• _What you have to do_
After repeating the line containing "Definition getIntegrationVersion : M", stop; until then, repeat each line of the listing below exactly, starting with the first.

• _Data under study_
_____

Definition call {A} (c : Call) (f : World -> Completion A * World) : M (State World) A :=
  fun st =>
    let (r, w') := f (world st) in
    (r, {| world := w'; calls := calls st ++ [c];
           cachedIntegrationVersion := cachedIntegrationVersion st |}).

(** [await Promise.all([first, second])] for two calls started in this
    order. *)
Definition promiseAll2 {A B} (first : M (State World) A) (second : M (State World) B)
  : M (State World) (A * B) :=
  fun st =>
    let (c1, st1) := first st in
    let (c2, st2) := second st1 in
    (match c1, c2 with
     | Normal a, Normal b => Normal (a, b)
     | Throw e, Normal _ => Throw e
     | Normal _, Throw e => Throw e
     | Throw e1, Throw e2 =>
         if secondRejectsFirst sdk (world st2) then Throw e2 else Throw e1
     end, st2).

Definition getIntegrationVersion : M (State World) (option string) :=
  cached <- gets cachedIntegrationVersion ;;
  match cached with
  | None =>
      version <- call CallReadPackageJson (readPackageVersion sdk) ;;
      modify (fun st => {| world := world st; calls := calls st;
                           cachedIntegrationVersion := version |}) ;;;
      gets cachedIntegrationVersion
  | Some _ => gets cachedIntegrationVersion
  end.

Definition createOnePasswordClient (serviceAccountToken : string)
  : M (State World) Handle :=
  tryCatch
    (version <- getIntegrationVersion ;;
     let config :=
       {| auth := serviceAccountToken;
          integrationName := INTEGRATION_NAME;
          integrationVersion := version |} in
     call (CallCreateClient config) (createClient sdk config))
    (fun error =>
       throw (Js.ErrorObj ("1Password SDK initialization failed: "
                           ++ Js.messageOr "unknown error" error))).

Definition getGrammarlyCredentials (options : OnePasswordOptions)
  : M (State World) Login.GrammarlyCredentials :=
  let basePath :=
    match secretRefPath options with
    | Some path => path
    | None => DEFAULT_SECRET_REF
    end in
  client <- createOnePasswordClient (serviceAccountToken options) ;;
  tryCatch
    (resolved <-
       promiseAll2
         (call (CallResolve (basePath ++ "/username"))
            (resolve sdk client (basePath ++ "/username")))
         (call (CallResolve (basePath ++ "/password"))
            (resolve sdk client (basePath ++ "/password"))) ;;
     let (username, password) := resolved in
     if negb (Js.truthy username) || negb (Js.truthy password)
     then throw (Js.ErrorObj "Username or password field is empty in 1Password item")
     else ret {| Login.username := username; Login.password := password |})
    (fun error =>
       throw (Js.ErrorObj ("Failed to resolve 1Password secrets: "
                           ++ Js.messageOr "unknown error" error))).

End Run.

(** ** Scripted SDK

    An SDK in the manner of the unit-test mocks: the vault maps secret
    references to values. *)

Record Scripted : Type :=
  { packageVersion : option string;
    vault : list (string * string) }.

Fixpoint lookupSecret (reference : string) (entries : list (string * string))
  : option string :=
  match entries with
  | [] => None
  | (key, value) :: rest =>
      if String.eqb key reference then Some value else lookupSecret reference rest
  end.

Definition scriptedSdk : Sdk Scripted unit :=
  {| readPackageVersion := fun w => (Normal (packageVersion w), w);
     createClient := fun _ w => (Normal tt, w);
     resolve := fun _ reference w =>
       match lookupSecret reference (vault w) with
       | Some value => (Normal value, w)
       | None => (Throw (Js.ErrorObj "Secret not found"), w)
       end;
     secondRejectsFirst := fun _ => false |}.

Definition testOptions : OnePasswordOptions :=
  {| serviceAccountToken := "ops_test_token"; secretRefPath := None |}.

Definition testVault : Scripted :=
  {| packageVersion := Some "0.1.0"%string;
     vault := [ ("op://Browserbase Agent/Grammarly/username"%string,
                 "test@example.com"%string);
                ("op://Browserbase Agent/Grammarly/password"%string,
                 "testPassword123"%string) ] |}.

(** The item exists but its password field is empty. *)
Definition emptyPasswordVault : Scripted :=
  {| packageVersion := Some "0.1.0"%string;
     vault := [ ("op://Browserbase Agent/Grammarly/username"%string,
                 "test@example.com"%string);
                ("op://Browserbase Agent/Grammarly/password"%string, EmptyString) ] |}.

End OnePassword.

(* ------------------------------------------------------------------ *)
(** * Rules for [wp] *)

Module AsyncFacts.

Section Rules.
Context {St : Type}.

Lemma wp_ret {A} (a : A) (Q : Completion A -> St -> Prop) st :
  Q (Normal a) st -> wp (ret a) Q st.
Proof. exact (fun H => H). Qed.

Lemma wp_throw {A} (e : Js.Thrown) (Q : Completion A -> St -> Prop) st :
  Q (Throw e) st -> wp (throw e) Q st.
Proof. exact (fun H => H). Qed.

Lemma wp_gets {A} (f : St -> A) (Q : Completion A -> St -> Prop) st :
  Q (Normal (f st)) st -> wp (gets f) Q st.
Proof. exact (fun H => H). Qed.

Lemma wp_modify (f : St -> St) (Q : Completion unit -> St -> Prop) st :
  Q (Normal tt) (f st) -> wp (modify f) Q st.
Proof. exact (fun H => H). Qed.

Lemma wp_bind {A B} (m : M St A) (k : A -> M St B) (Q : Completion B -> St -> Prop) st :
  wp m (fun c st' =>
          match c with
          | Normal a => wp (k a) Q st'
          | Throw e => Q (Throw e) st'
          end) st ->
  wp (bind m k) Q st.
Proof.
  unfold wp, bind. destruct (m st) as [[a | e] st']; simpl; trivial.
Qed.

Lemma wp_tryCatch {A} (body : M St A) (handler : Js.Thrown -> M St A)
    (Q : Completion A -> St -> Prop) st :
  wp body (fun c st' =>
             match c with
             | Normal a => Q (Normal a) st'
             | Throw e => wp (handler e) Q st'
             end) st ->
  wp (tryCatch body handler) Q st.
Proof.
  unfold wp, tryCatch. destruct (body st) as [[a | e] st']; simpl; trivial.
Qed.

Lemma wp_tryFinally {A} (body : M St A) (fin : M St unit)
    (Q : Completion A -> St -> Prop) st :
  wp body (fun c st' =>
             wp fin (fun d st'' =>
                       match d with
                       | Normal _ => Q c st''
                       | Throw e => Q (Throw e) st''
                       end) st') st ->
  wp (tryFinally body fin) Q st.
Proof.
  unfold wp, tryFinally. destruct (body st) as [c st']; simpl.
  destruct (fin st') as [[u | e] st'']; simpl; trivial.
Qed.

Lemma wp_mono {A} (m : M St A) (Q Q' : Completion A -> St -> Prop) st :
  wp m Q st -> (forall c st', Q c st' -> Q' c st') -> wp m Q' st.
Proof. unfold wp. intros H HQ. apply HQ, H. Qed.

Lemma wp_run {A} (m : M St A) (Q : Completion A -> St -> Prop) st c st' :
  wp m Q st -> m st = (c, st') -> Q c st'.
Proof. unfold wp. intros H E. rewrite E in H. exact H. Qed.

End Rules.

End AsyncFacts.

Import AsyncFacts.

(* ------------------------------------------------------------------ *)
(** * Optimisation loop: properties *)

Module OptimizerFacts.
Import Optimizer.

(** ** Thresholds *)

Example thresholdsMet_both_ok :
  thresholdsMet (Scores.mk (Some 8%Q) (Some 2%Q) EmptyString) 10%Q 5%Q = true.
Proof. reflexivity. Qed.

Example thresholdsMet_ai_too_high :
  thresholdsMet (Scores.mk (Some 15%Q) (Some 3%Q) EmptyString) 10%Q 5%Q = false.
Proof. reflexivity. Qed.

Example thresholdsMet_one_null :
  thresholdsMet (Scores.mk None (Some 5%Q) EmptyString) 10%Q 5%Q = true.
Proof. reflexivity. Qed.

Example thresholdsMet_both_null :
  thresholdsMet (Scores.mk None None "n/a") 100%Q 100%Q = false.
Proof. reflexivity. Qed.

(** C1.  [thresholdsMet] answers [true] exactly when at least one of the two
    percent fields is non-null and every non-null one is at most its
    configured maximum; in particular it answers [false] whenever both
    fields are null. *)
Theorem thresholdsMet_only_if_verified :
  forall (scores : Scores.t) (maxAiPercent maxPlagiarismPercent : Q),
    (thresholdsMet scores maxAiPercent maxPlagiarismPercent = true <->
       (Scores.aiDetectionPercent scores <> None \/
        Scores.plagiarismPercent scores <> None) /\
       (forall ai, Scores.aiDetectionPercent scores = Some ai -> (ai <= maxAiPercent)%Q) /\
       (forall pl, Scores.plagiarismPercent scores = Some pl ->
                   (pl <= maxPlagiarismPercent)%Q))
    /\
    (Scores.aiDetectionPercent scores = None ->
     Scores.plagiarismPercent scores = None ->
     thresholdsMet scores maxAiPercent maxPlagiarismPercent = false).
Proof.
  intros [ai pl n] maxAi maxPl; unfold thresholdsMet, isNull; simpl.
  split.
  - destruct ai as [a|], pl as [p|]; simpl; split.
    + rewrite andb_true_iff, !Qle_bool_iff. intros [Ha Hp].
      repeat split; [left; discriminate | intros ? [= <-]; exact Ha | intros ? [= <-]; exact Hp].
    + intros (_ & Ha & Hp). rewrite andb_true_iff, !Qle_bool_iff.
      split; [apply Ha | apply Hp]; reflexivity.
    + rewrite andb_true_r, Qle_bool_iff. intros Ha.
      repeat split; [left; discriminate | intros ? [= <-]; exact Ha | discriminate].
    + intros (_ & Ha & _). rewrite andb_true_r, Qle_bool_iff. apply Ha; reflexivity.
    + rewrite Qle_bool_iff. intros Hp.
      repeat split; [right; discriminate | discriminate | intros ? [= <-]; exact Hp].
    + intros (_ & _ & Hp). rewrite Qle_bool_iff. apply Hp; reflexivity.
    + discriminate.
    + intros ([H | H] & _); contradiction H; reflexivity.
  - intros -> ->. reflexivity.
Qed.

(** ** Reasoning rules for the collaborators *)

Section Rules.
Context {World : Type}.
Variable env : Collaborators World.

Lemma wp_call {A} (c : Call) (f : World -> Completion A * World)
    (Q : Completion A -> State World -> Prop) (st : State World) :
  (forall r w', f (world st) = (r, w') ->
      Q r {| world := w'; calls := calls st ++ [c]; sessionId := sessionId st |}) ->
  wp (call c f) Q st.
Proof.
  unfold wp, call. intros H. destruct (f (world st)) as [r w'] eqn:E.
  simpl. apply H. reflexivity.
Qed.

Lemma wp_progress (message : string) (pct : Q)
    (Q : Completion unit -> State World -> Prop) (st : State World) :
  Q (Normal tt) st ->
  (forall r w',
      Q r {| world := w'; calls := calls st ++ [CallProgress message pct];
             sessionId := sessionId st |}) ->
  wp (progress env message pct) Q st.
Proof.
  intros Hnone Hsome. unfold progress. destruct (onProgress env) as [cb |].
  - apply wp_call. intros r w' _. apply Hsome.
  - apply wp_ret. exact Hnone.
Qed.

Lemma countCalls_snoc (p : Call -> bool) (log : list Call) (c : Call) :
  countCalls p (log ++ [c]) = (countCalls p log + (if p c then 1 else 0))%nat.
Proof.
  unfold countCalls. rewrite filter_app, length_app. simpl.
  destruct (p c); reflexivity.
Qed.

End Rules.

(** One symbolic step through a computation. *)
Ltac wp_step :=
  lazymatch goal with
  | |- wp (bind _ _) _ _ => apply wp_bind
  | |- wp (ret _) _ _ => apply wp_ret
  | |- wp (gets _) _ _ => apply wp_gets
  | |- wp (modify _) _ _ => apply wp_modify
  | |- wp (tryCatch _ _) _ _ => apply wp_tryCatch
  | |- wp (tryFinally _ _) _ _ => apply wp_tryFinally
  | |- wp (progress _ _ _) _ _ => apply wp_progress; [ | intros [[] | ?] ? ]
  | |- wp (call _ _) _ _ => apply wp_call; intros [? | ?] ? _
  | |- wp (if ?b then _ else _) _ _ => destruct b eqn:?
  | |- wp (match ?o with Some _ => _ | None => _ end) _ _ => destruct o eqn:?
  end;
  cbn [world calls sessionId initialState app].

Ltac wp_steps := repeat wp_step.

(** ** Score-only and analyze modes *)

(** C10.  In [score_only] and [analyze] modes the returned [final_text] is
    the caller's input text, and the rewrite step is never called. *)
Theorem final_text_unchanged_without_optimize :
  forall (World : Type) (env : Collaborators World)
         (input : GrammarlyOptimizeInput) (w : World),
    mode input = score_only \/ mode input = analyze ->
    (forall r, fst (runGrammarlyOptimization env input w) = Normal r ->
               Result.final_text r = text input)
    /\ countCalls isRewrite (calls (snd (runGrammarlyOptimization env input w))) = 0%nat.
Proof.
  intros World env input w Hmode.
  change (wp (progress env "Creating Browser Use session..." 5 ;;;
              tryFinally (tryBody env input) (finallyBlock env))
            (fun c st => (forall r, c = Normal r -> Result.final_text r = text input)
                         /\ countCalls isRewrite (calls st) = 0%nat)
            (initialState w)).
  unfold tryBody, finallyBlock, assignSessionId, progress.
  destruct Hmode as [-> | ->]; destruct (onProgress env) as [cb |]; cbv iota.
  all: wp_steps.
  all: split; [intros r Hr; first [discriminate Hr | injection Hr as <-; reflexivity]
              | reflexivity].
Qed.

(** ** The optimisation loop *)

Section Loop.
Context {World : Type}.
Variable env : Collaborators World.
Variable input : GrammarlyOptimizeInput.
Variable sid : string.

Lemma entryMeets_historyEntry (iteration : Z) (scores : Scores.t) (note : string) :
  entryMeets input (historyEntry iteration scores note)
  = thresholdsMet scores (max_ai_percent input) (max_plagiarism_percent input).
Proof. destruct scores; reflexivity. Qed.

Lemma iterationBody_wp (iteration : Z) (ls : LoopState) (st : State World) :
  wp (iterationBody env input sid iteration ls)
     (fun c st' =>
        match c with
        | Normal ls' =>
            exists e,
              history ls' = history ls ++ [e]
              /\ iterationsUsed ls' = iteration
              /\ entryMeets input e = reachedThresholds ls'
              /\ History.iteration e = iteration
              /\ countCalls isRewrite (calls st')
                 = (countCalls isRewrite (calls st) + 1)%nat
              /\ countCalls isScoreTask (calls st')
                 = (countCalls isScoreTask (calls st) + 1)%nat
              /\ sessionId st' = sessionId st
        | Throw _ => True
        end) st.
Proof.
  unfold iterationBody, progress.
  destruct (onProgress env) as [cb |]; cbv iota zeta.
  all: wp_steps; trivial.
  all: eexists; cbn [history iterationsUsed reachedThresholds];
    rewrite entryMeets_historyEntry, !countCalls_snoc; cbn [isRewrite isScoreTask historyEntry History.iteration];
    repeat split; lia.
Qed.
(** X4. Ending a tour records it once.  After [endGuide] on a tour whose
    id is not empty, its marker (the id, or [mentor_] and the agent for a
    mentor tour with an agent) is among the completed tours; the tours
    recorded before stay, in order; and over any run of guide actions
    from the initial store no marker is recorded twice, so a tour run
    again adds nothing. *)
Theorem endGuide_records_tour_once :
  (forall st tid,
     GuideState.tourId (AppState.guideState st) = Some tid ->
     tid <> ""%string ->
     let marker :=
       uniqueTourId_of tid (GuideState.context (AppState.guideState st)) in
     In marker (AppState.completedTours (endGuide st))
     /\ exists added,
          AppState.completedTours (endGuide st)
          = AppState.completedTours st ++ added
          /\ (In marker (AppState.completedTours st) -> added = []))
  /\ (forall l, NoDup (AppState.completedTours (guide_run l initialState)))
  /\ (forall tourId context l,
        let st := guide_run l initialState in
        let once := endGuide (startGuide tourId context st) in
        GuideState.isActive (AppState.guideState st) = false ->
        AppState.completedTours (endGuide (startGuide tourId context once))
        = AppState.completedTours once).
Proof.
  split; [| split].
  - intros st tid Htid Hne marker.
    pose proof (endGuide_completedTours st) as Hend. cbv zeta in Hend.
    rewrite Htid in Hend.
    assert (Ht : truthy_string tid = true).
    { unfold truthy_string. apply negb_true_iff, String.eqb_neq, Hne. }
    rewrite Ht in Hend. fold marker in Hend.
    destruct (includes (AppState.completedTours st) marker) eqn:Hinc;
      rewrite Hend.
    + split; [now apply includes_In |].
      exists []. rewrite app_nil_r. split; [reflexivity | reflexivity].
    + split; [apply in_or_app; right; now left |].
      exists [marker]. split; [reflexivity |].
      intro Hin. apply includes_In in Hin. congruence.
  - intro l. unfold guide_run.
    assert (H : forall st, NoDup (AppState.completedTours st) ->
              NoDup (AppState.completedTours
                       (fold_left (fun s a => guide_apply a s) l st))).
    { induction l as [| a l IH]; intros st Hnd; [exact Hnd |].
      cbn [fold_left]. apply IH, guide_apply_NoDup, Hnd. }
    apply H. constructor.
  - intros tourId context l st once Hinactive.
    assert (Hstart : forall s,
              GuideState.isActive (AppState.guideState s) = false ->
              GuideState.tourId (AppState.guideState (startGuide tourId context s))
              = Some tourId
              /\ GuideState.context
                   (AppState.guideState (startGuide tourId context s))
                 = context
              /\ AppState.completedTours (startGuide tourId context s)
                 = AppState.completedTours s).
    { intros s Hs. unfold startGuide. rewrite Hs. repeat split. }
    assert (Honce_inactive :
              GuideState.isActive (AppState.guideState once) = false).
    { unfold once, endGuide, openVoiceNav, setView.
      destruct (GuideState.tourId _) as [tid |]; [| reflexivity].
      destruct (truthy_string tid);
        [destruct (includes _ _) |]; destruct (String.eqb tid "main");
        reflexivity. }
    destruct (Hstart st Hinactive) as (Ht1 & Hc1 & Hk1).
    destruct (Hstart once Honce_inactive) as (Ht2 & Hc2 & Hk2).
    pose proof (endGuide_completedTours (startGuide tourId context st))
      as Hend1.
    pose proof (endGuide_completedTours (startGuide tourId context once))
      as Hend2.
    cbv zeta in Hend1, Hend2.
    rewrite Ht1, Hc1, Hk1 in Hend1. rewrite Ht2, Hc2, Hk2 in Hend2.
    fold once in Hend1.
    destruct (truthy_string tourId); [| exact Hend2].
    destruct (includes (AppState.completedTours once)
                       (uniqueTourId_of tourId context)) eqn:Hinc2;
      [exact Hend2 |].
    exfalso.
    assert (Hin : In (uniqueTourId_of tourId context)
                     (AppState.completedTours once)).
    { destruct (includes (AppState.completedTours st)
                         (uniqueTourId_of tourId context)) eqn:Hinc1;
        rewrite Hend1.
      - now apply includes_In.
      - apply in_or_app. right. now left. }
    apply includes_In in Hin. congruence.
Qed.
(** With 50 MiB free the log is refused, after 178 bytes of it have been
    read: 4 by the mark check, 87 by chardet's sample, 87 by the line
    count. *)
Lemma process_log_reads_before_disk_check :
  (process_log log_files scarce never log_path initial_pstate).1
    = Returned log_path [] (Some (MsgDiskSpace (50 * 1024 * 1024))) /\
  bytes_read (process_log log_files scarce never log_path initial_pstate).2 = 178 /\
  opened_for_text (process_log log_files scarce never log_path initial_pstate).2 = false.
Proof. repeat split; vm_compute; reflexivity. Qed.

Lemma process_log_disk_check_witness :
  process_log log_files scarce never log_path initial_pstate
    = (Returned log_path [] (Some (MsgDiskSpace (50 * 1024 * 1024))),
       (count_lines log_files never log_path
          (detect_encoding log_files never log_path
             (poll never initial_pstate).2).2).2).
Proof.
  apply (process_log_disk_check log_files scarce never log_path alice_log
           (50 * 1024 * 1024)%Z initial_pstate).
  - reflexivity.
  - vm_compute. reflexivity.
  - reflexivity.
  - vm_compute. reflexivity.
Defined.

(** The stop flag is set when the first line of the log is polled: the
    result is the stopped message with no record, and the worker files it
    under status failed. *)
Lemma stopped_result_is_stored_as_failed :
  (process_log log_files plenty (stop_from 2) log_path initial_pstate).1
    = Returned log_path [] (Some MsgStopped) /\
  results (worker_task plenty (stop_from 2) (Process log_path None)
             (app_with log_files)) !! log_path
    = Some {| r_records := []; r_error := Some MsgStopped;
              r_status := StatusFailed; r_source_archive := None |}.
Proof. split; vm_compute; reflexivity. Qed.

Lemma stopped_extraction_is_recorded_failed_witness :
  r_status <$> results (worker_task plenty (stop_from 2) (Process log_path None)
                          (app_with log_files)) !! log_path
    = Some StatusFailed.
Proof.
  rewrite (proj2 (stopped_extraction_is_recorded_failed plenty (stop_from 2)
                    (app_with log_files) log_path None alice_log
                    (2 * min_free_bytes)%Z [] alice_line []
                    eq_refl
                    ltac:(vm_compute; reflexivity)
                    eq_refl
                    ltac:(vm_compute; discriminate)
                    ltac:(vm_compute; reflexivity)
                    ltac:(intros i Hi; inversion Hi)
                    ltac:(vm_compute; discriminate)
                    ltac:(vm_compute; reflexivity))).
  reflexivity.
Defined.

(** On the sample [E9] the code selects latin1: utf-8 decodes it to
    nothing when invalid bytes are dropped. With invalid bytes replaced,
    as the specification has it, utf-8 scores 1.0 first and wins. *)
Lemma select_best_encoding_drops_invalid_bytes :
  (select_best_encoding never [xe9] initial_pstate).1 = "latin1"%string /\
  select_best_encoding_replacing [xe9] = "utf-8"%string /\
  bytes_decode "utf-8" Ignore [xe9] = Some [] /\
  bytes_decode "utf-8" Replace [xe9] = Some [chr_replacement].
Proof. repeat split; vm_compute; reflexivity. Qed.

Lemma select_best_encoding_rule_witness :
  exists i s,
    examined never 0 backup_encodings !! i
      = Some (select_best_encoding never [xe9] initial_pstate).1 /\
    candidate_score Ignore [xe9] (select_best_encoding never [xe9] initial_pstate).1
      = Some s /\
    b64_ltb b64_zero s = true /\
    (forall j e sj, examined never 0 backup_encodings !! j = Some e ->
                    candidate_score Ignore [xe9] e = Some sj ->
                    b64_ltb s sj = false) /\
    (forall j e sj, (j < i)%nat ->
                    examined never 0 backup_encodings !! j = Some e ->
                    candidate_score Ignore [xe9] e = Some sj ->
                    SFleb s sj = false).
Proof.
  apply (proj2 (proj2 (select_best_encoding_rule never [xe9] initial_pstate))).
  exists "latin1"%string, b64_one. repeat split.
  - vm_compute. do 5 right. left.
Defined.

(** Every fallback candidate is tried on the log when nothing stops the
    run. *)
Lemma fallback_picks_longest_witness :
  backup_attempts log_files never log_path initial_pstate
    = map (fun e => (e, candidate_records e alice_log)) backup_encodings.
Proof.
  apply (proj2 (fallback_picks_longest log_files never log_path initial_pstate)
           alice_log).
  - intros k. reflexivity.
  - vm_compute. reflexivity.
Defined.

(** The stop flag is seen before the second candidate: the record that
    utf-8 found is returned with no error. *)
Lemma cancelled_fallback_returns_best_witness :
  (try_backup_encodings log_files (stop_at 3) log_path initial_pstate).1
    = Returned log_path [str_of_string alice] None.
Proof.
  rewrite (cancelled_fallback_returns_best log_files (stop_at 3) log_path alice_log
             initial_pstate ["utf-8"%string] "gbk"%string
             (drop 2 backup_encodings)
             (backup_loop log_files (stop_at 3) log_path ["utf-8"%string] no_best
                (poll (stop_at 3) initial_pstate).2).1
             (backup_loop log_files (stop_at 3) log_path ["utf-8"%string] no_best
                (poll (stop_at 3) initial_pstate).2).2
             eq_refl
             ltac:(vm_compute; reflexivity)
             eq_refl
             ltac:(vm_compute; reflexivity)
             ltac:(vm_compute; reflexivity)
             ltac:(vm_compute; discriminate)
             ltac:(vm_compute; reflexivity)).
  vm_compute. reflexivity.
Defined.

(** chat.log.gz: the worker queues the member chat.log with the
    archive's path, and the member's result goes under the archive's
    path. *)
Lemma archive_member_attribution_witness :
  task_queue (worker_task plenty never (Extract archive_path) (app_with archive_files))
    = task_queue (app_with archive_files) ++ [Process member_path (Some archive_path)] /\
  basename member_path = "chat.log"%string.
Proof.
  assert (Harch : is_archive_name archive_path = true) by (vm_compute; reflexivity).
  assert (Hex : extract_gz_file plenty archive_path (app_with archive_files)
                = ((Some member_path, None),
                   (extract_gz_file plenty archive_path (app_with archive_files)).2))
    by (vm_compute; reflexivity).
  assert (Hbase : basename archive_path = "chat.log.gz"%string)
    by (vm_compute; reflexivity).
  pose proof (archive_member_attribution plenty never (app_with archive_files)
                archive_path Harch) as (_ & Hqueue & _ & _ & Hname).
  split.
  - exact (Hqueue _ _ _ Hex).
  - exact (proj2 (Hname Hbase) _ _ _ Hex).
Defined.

_____

• _Solution for this task_
Definition call {A} (c : Call) (f : World -> Completion A * World) : M (State World) A :=
  fun st =>
    let (r, w') := f (world st) in
    (r, {| world := w'; calls := calls st ++ [c];
           cachedIntegrationVersion := cachedIntegrationVersion st |}).

(** [await Promise.all([first, second])] for two calls started in this
    order. *)
Definition promiseAll2 {A B} (first : M (State World) A) (second : M (State World) B)
  : M (State World) (A * B) :=
  fun st =>
    let (c1, st1) := first st in
    let (c2, st2) := second st1 in
    (match c1, c2 with
     | Normal a, Normal b => Normal (a, b)
     | Throw e, Normal _ => Throw e
     | Normal _, Throw e => Throw e
     | Throw e1, Throw e2 =>
         if secondRejectsFirst sdk (world st2) then Throw e2 else Throw e1
     end, st2).

Definition getIntegrationVersion : M (State World) (option string) :=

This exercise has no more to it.